If you own a Labrador Retriever, Irish Water Spaniel, Newfoundland, or a Portuguese Water Dog, doing some type of water activities is one of the best ways for you and your dog to spend time together. Whether he is playing along the rolling waves of the ocean or fetching a stick in a shallow creek, spending time in the water with your canine buddy is a great way to enjoy the great outdoors.
When you and your dog are both paddling in the water, it is very important to make safety your number 1 rule. While many dogs can easily plunge into the water like a duck, some canines are a little apprehensive at first and need time to get used to the experience.
5 Tips to Ensure Fun and Safety For Your Dog in the Water
- Before your dog hits the water, make sure that he is healthy and in good condition. Consult with your veterinarian if you have any doubt abouts his health or fitness level.
- When taking your dog to the water for the first time, do it slowly and go by his pace. This is especially true if he is still a puppy. Never assume that, just because he’s a Labrador Retriever, that he will naturally know how to swim and will automatically tread the water safely.
- Pick a warm, shallow body of water, one that will be easy for your first-timer to maneuver through. Take him to the edge of the water and let him explore at his own comfort levels. Do not splash him or drag him to the water before you are absolutely sure that he’s ready. Give him a few minutes to get used to this new experience. Forcing your dog to go into the water before he is ready will just scare him off and lessen the chance of him trying again.
- As he gets more curious, try taking him to the water by going in first and call him at the same time. Lure him with a treat or throw a toy into the water (making sure it is at a short distance and within his depth). Eventually, he will feel more confident about going further out, especially when he knows that you are having fun.

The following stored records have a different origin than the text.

(** * CallTrigger: the call-management component of the voice-agent dashboard

    A shallow embedding of [CallTrigger] (the React component that formats the
    driver's phone number, starts a test call, polls for its completion,
    assembles the displayed call result and offers a manual lookup), with the
    properties its specification states about it.

    Conventions of the embedding.
    - A JavaScript string is a [string] holding its UTF-8 bytes.  Every
      character class the component uses ([\D], [\w], [\s], the line
      terminators that [.] excludes) is decided on ASCII bytes, or on the byte
      sequence that encodes one of the few non-ASCII white-space characters.
    - A JavaScript object used as a dictionary ([keyInfo]) is a [gmap] from
      property names to values.
    - A [try]/[catch] is a function into [result]; the handler is the match
      on [Throw].
    - The bodies of the backend's answers are typed as the backend documents
      them: a call record has optional string fields and an optional analysis
      object, a processed transcript has an optional summary, sentiment and
      list of key points.  The [status] of a status answer is any JSON value,
      or missing: the component compares it with two strings and prints it.
    - A time value is a whole number of milliseconds, in [Z]; the code has
      doubles, which agree with [Z] up to [maxSafeInteger].
    - Network requests and [alert]s are recorded in a trace, in the order in
      which the component issues them.  The backend answers a request as a
      function of the trace so far.
    - The poll loop is given twice.  [tick], [resume] and [deliver] take it
      request by request, as the [async] callback of the interval runs: a
      tick counts the attempt and sends the status request, and the rest of
      the callback runs when the answer is delivered, with ticks and other
      answers in between and the counter shared.  [pollTick] is the same
      callback with its answers delivered before anything else happens
      ([settledTick_atomic]); what is stated of [pollTick] is stated of
      that schedule.
    - A click handler is taken with its requests answered before the next
      action; it works on the state of the render that made it. *)

From Stdlib Require Import ZArith Lia Bool Ascii String.
From stdpp Require Import base option list strings pretty gmap fin_maps.

Local Open Scope string_scope.
Local Open Scope list_scope.

(** ** JavaScript string primitives used by the component *)

Module JS.

(** [s.startsWith(p)] *)
Fixpoint startsWith (p s : string) : bool :=
  match p, s with
  | EmptyString, _ => true
  | String a p', String b s' => Ascii.eqb a b && startsWith p' s'
  | String _ _, EmptyString => false
  end.

(** [s.substring(n)] for an index inside the string *)
Fixpoint substring (n : nat) (s : string) : string :=
  match n, s with
  | O, _ => s
  | S _, EmptyString => EmptyString
  | S n', String _ s' => substring n' s'
  end.

(** Truthiness of a string: only the empty string is falsy. *)
Definition truthy (s : string) : bool :=
  match s with EmptyString => false | String _ _ => true end.

(** The class [\d]: the ten ASCII digits. *)
Definition isDigit (c : ascii) : bool :=
  let n := nat_of_ascii c in (48 <=? n)%nat && (n <=? 57)%nat.

(** [s.replace(/\D/g, '')]: every non-digit is replaced by nothing. *)
Fixpoint removeNonDigits (s : string) : string :=
  match s with
  | EmptyString => EmptyString
  | String c s' =>
      if isDigit c then String c (removeNonDigits s') else removeNonDigits s'
  end.

(** The class [\w]: ASCII letters, digits and the underscore. *)
Definition isWord (c : ascii) : bool :=
  let n := nat_of_ascii c in
  ((48 <=? n) && (n <=? 57) || (65 <=? n) && (n <=? 90)
   || (97 <=? n) && (n <=? 122) || (n =? 95))%nat.

(** [c.toUpperCase()] on one code unit matched by an ASCII class: the
    lower-case ASCII letters move to upper case, nothing else changes. *)
Definition toUpperCase (c : ascii) : ascii :=
  let n := nat_of_ascii c in
  if ((97 <=? n) && (n <=? 122))%nat then ascii_of_nat (n - 32) else c.

(** [s.replace(/_/g, ' ')] *)
Fixpoint underscoresToSpaces (s : string) : string :=
  match s with
  | EmptyString => EmptyString
  | String c s' =>
      String (if Ascii.eqb c "_" then " "%char else c) (underscoresToSpaces s')
  end.

(** [s.replace(/\b\w/g, l => l.toUpperCase())]: a word character is
    replaced when the character before it is not a word character (or when
    it opens the string); [prevWord] tells whether the previous character
    was one. *)
Fixpoint capitalizeWords (prevWord : bool) (s : string) : string :=
  match s with
  | EmptyString => EmptyString
  | String c s' =>
      String (if isWord c && negb prevWord then toUpperCase c else c)
             (capitalizeWords (isWord c) s')
  end.

(** [s.split('\n')] *)
Fixpoint splitLines (s : string) : list string :=
  match s with
  | EmptyString => [EmptyString]
  | String c s' =>
      if Ascii.eqb c "010" then EmptyString :: splitLines s'
      else match splitLines s' with
           | l :: ls => String c l :: ls
           | [] => [String c EmptyString]
           end
  end.

(** *** Characters

    White space and line terminators are classes of characters, some of
    them outside ASCII; [chars] cuts the UTF-8 bytes of a string into its
    characters (a leading byte with the continuation bytes after it), and
    [unchars] puts them together again. *)

Definition isContinuation (c : ascii) : bool :=
  let n := nat_of_ascii c in (128 <=? n)%nat && (n <? 192)%nat.

Definition startsWithContinuation (s : string) : bool :=
  match s with
  | EmptyString => false
  | String c _ => isContinuation c
  end.

Fixpoint chars (s : string) : list string :=
  match s with
  | EmptyString => []
  | String c s' =>
      match chars s' with
      | h :: t =>
          if startsWithContinuation h then String c h :: t
          else String c EmptyString :: h :: t
      | [] => [String c EmptyString]
      end
  end.

Definition unchars (cs : list string) : string :=
  fold_right String.append EmptyString cs.

Definition utf8 (bytes : list nat) : string :=
  string_of_list_ascii (map ascii_of_nat bytes).

(** LineTerminator: LF, CR, U+2028, U+2029. *)
Definition lineTerminators : list string :=
  [utf8 [10]; utf8 [13]; utf8 [226; 128; 168]; utf8 [226; 128; 169]].

(** WhiteSpace: TAB, VT, FF, SP, NBSP, U+1680, U+2000..U+200A, U+202F,
    U+205F, U+3000, U+FEFF. *)
Definition whiteSpaces : list string :=
  [utf8 [9]; utf8 [11]; utf8 [12]; utf8 [32]; utf8 [194; 160];
   utf8 [225; 154; 128]]
  ++ map (fun b => utf8 [226; 128; b]) (seq 128 11)
  ++ [utf8 [226; 128; 175]; utf8 [226; 129; 159]; utf8 [227; 128; 128];
      utf8 [239; 187; 191]].

Definition isLineTerminator (ch : string) : bool :=
  existsb (String.eqb ch) lineTerminators.

(** The class [\s], which is also what [trim] removes: white space and
    line terminators. *)
Definition isSpace (ch : string) : bool :=
  existsb (String.eqb ch) whiteSpaces || isLineTerminator ch.

Fixpoint dropWhile {A} (p : A -> bool) (l : list A) : list A :=
  match l with
  | [] => []
  | x :: l' => if p x then dropWhile p l' else l
  end.

Fixpoint takeWhile {A} (p : A -> bool) (l : list A) : list A :=
  match l with
  | [] => []
  | x :: l' => if p x then x :: takeWhile p l' else []
  end.

(** [s.trim()] *)
Definition trim (s : string) : string :=
  unchars (rev (dropWhile isSpace (rev (dropWhile isSpace (chars s))))).

End JS.

(** ** [formatPhoneNumber] *)

Definition formatPhoneNumber (phone : string) : string :=
  let digitsOnly := JS.removeNonDigits phone in
  if JS.startsWith "92" digitsOnly then
    "+" +:+ digitsOnly
  else if JS.startsWith "03" digitsOnly && (String.length digitsOnly =? 11)%nat then
    "+92" +:+ JS.substring 1 digitsOnly
  else if (String.length digitsOnly =? 10)%nat && JS.startsWith "3" digitsOnly then
    "+92" +:+ digitsOnly
  else if JS.truthy digitsOnly then "+" +:+ digitsOnly else EmptyString.

(** The normalisation algorithm as the specification words it: the digits of
    the input are kept, then five ordered rules decide the result. *)
Module PhoneSpec.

- Before taking your dog to a large body of water, such as the ocean or a deep river, it would be wise to gear him up with a canine life jacket. This is particularly important if he is still new to swimming and/or if he gets too excited while playing in the water. Make sure that the life jacket fits him properly and let him get used to having it on while swimming before going deeper into the water.

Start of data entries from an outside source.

Lemma map_to_list_updated (docId : string) (u : FieldUpdate) (st : Store)
    (d : PostData) :
  st !! docId = Some d →
  map_to_list (<[docId := applyUpdate u d]> st)
  ≡ₚ updated docId u <$> map_to_list st.
Proof.
  intros Hd. apply NoDup_Permutation.
  - apply NoDup_map_to_list.
  - apply (NoDup_fmap_1 fst).
    rewrite <- list_fmap_compose.
    rewrite (list_fmap_ext (fst ∘ updated docId u) fst _
               (λ _ x _, updated_id docId u x)).
    apply NoDup_fst_map_to_list.
  - intros [k v]. rewrite elem_of_map_to_list, list_elem_of_fmap. split.
    + intros Hk. destruct (decide (k = docId)) as [->|Hne].
      * rewrite lookup_insert_eq in Hk. injection Hk as <-.
        exists (docId, d). split; [|by apply elem_of_map_to_list].
        unfold updated. simpl. by rewrite decide_True.
      * rewrite lookup_insert_ne in Hk by done.
        exists (k, v). split; [|by apply elem_of_map_to_list].
        unfold updated. simpl. by rewrite decide_False.
    + intros ([k0 v0] & Heq & Hin). apply elem_of_map_to_list in Hin.
      unfold updated in Heq. simpl in Heq. case_decide; simplify_eq.
      * by rewrite lookup_insert_eq.
      * by rewrite lookup_insert_ne.
Qed.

5 Safety Tips When Boating With Your Dog
Once your dogs gets more and more confident about going in the water by himself, you may try sharing other marine activities that both of you can enjoy. But before heading to the water, whether to go swimming, boating, or playing fetch, it is important to know some basic knowledge and safety measures.

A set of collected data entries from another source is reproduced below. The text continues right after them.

Lemma pass_ok (go : bool) (mn mx : Z) (j : nat)
  (st : radix.radix (I:=I) * radix.locals (I:=I)) :
  (forall v, In v xs -> Z.land mn v = mn /\ Z.lor mx v = mx) ->
  pass_inv xs go j st ->
  exists st',
    radix.pass go mn mx (radix.radix_width * Z.of_nat j) st = Some st' /\
    pass_inv xs go (S j) st'.
Proof.
  intros Hmm (Hx & Hc & Hp & Hys & L & HL & Hsorted & Hsort & Horder).
  destruct st as [r l]. simpl in Hx, Hc, Hp, Hys, Hsort, Horder.
  set (k := radix.radix_width * Z.of_nat j).
  assert (Hk : 0 <= k) by (unfold k, radix.radix_width; lia).
  unfold radix.pass.
  destruct (radix.key mn k ==w radix.key mx k) eqn:Eskip.
  - (* all elements have the same key: the pass is skipped *)
    apply eqb_eq in Eskip.
    exists (r, l). split; [reflexivity |].
    repeat split; try assumption.
    exists L. repeat split; try assumption.
    apply (StronglySorted_weaken (before j)); [exact Hsorted |].
    intros a b Ha Hb. apply before_S_same. unfold digit. fold k.
    destruct (Hmm _ (In_L_value L a HL Ha)) as [Ha1 Ha2].
    destruct (Hmm _ (In_L_value L b HL Hb)) as [Hb1 Hb2].
    rewrite (key_between mn mx (fst a) k Hk Ha1 Ha2 Eskip).
    rewrite (key_between mn mx (fst b) k Hk Hb1 Hb2 Eskip). reflexivity.
  - destruct (count_keys_ok k L HL (radix.count l) Hc) as (c & Hcount & Hlc & Hcs).
    rewrite Hx, Hcount. simpl.
    destruct (offsets_ok k L c (radix.pos l) Hp Hcs) as (p & Hoff & Hlp & Hps).
    rewrite Hoff. simpl.
    destruct (scatter_ok k L HL go r p (radix.y_sort l) (radix.y_order l)
                Hx Hsort) as (p' & Hsc & Hlp'); try assumption.
    { destruct go; [exact Horder | exact Logic.I]. }
    rewrite Hsc. simpl.
    eexists. split; [reflexivity |].
    pose proof (L_length L HL) as HLl.
    unfold pass_inv.
    cbn [fst snd radix.x radix.x_sort radix.x_order radix.count radix.pos
         radix.y_sort radix.y_order].
    repeat split; try assumption.
    + rewrite Hsort, length_map. exact HLl.
    + exists (buckets (digit k) 256 L). split; [| split; [| split]].
      * rewrite buckets_perm; [exact HL |]. intros a _. apply digit_lt.
      * apply (StronglySorted_buckets (digit k) (before j)).
        -- intros a b _ _. apply before_S_same.
        -- intros a b. apply before_S_lt.
        -- exact Hsorted.
      * reflexivity.
      * destruct go.
        -- split; [reflexivity |]. destruct Horder as [-> _].
           rewrite length_map. exact HLl.
        -- destruct Horder as [-> ->]. split; reflexivity.
Qed.

End RunSortFacts.

(** ** [run_sort] *)

Section SortFacts.

Variable sizeof_T : nat.

Context {I : Type} {index : IndexType I}.

Lemma run_sort_ok (go : bool) (r : radix.radix (I:=I)) :
  Z.of_nat (length (radix.x r)) < wordmax ->
  exists r' L,
    radix.run_sort sizeof_T go r = Some r' /\
    radix.x r' = radix.x r /\
    Permutation L (tagged (radix.x r)) /\
    StronglySorted (before sizeof_T) L /\
    radix.x_sort r' = map fst L /\
    radix.x_order r' =
    if go then map (fun a => position (snd a)) L else [].
Proof.
  intros Hlen. set (xs := radix.x r) in *.
  destruct (min_max_ok sizeof_T xs Hlen) as (mn & mx & Hmm & Hbits).
  unfold radix.run_sort. fold xs. rewrite Hmm.
  cbn [obind].
  set (n_order := size xs *w sz (Z.b2z go)).
  assert (Hn_order : idx n_order = if go then length xs else 0%nat).
  { unfold n_order. destruct go; simpl Z.b2z.
    - rewrite word_mul_one. apply idx_size. exact Hlen.
    - rewrite word_mul_zero. reflexivity. }
  assert (Hw : Z.of_nat (idx n_order) < wordmax).
  { rewrite Hn_order. destruct go; [exact Hlen | unfold wordmax; lia]. }
  rewrite iota_ok by (rewrite resize_length; exact Hw).
  cbn [obind]. rewrite resize_length.
  destruct (loop_by_total (pass_inv xs go) radix.radix_width
              (radix.pass go mn mx) (radix.num_passes sizeof_T) 0
              (radix.mk_radix xs xs (map position (seq 0 (idx n_order))),
               radix.mk_locals
                 (vector (sz radix.num_keys) (sz 0))
                 (vector (sz radix.num_keys) (sz 0))
                 (vector n_order (I_of_size_t (sz 0)))
                 (vector (size xs) 0)))
    as ([r' l'] & Hrun & Hinv).
  - unfold pass_inv.
    cbn [fst snd radix.x radix.x_sort radix.x_order radix.count radix.pos
         radix.y_sort radix.y_order].
    split; [reflexivity |]. split; [reflexivity |]. split; [reflexivity |].
    split; [unfold vector; rewrite repeat_length; apply idx_size; exact Hlen |].
    exists (tagged xs). split; [apply Permutation_refl |].
    split; [apply tagged_sorted |]. split; [symmetry; apply tagged_fst |].
    rewrite Hn_order. unfold vector. rewrite repeat_length, Hn_order.
    destruct go.
    + split; [| reflexivity].
      rewrite <- (tagged_snd xs), map_map. reflexivity.
    + split; reflexivity.
  - intros j st _ Hst. apply pass_ok; assumption.
  - change (radix.radix_width * Z.of_nat 0) with 0 in Hrun.
    rewrite Hrun. cbn [obind fst].
    rewrite Nat.add_0_l, num_passes_value in Hinv.
    destruct Hinv as (Hx & _ & _ & _ & L & HL & Hsorted & Hsort & Horder).
    cbn [fst snd] in *.
    exists r', L. repeat split; try assumption.
    destruct go; apply Horder.
Qed.

(** *** What the order after all passes means *)

Lemma low_all (v : Z) :
  0 <= v < 2 ^ radix.total_width sizeof_T -> low sizeof_T v = v.
Proof.
  intros H. unfold low. apply Z.mod_small.
  unfold radix.total_width in H. unfold radix.radix_width.
  rewrite Z.mul_comm. exact H.
Qed.

Section Sorted.

Variable xs : list Z.
Variable L : list (Z * nat).
Hypothesis L_perm : Permutation L (tagged xs).
Hypothesis L_sorted : StronglySorted (before sizeof_T) L.

Lemma L_at (i : nat) (v : Z) (q : nat) :
  nth_error L i = Some (v, q) -> nth_error xs q = Some v.
Proof.
  intros H. apply nth_error_In in H. apply (Permutation_in _ L_perm) in H.
  apply In_tagged. exact H.
Qed.

Lemma L_find (v : Z) (q : nat) :
  nth_error xs q = Some v -> exists i, nth_error L i = Some (v, q).
Proof.
  intros H. apply In_tagged in H.
  apply (Permutation_in _ (Permutation_sym L_perm)) in H.
  apply In_nth_error in H. exact H.
Qed.

Lemma L_positions : Permutation (map snd L) (seq 0 (length xs)).
Proof. rewrite <- tagged_snd. apply Permutation_map. exact L_perm. Qed.

Lemma L_position_inj (i i' : nat) (v v' : Z) (q : nat) :
  nth_error L i = Some (v, q) -> nth_error L i' = Some (v', q) -> i = i'.
Proof.
  intros H H'.
  assert (Hnd : NoDup (map snd L)).
  { apply (Permutation_NoDup (Permutation_sym L_positions)). apply seq_NoDup. }
  rewrite NoDup_nth_error in Hnd. apply Hnd.
  - rewrite length_map. apply nth_error_Some. congruence.
  - rewrite !nth_error_map, H, H'. reflexivity.
Qed.

Lemma L_values_at : map (fun q => nth q xs 0) (map snd L) = map fst L.
Proof.
  rewrite map_map. apply map_ext_in. intros [v q'] Hin. simpl.
  apply In_nth_error in Hin. destruct Hin as (i & Hi).
  apply nth_error_nth. eapply L_at. exact Hi.
Qed.

(** Among elements with the same value, the one that comes first in [L]
    comes first in the input. *)
Lemma L_stable (i j : nat) (v : Z) (q q' : nat) :
  (i < j)%nat ->
  nth_error L i = Some (v, q) -> nth_error L j = Some (v, q') -> (q < q')%nat.
Proof.
  intros Hij Hi Hj.
  pose proof (StronglySorted_nth _ L i j _ _ L_sorted Hij Hi Hj) as H.
  destruct H as [H | [_ H]]; simpl in H; [lia | exact H].
Qed.

(** An element that no equal one precedes in [L] is the first of its value
    in the input. *)
Lemma first_of_run (i : nat) (v : Z) (q : nat) :
  nth_error L i = Some (v, q) ->
  (forall i' q', (i' < i)%nat -> nth_error L i' <> Some (v, q')) ->
  first_at xs v q.
Proof.
  intros Hi Hfirst. split; [eapply L_at; exact Hi |].
  intros q' Hq' Hv. destruct (L_find v q' Hv) as (i' & Hi').
  destruct (Nat.lt_trichotomy i' i) as [Hlt | [-> | Hgt]].
  - exact (Hfirst i' q' Hlt Hi').
  - rewrite Hi in Hi'. injection Hi' as ->. lia.
  - pose proof (L_stable i i' v q q' Hgt Hi Hi'). lia.
Qed.

Hypothesis xs_values : values_of_T sizeof_T xs.

Lemma L_low (a : Z * nat) : In a L -> low sizeof_T (fst a) = fst a.
Proof.
  intros Ha. apply low_all.
  pose proof (In_L_value xs L a L_perm Ha) as Hin.
  unfold values_of_T in xs_values. rewrite Forall_forall in xs_values.
  apply xs_values. exact Hin.
Qed.

Lemma L_ascending (i j : nat) (a b : Z * nat) :
  (i < j)%nat -> nth_error L i = Some a -> nth_error L j = Some b ->
  fst a <= fst b.
Proof.
  intros Hij Hi Hj.
  pose proof (StronglySorted_nth _ L i j _ _ L_sorted Hij Hi Hj) as H.
  rewrite <- (L_low a), <- (L_low b) by (eapply nth_error_In; eassumption).
  destruct H as [H | [H _]]; lia.
Qed.

Lemma L_values_sorted : Sorted Z.le (map fst L).
Proof.
  apply StronglySorted_Sorted.
  assert (G : forall l, StronglySorted (before sizeof_T) l ->
                        (forall a, In a l -> In a L) ->
                        StronglySorted Z.le (map fst l)).
  { induction 1 as [| a l H IH Ha]; intros Hin; simpl; constructor.
    - apply IH. intros b Hb. apply Hin. right. exact Hb.
    - apply Forall_map. rewrite Forall_forall in *. intros b Hb.
      specialize (Ha b Hb).
      assert (HaL : In a L) by (apply Hin; left; reflexivity).
      assert (HbL : In b L) by (apply Hin; right; exact Hb).
      rewrite <- (L_low a HaL), <- (L_low b HbL).
      destruct Ha as [Ha | [Ha _]]; lia. }
  apply G; [exact L_sorted | auto].
Qed.

End Sorted.

End SortFacts.

(** ** The member functions and the functions of the namespace *)

Lemma make_ok (sizeof_T : nat) {I} {index : IndexType I} (xs : list Z) :
  sizeof_T <> 0%nat ->
  radix.make sizeof_T xs = Some (radix.mk_radix (I:=I) xs [] []).
Proof.
  intros Hs. unfold radix.make, radix.ASSERT, radix.T_of_int.
  set (m := 2 ^ radix.total_width sizeof_T).
  assert (Hm : 256 <= m).
  { unfold m, radix.total_width. change 256 with (2 ^ 8).
    apply Z.pow_le_mono_r; lia. }
  rewrite Z.mod_0_l by lia.
  assert (E : (-1) mod m = m - 1).
  { symmetry. apply Z.mod_unique_pos with (q := -1); lia. }
  rewrite E.
  destruct (Z.ltb_spec 0 (m - 1)) as [_ | H]; [| lia]. cbn [obind].
  unfold radix.total_width, radix.radix_width. rewrite Z.mod_mul by lia.
  reflexivity.
Qed.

Here are some tips to help you and your dog get the most out of your water experience, while keeping safety paramount:
- Not all beaches allow dogs. Check the ordinance to make sure that your dog can come along. If you have access to the Internet, you may go online at www.dogfriendly.com to find a list of beaches that allow pets in the United States and Canada.
- If boating is one of your favorite pastimes and you want to bring your dog with you, take your time when introducing him to this activity. You have to remember that he is used to hard surfaces that are stable and do not move.
Regardless of the size of your boat, whether it is a small canoe, or a large yacht, allow him to get acquainted to your boat while he is on the leash. Also, your dog’s first couple of boat trips should be very short, no longer than an hour or so. This will allow you to get a good sense of his comfortability levels with spending time on a moving surface.
- When heading out on your boat on a bright, sunny day, ensure that your dog has a shaded area to spend time in when things get too warm. The surface of your boat can become uncomfortably hot underneath the boiling sun, especially during the dead of summer. And your dog’s ears and nose may become sunburned without shade.
- There is nothing more fun than being out in the middle of the ocean or lake and jumping off the side of your boat for a good swim. If your dog joins you, be sure to pay attention to strong tides, jellyfish, and sea lice.
Sea lice can cause extreme itching and irritation to your dog’s skin. Jellyfish can obviously stink your pet. And when coming back onto the boat, be sure to rinse both you and your dog off with clean water.
- Last but not least, always bring your own drinking water. Though it may seem more convenient to have your dog drink from the river or lake, it is not a good idea to do so. Slow moving water such as lakes and ponds are sometimes contaminated with bacteria and parasites.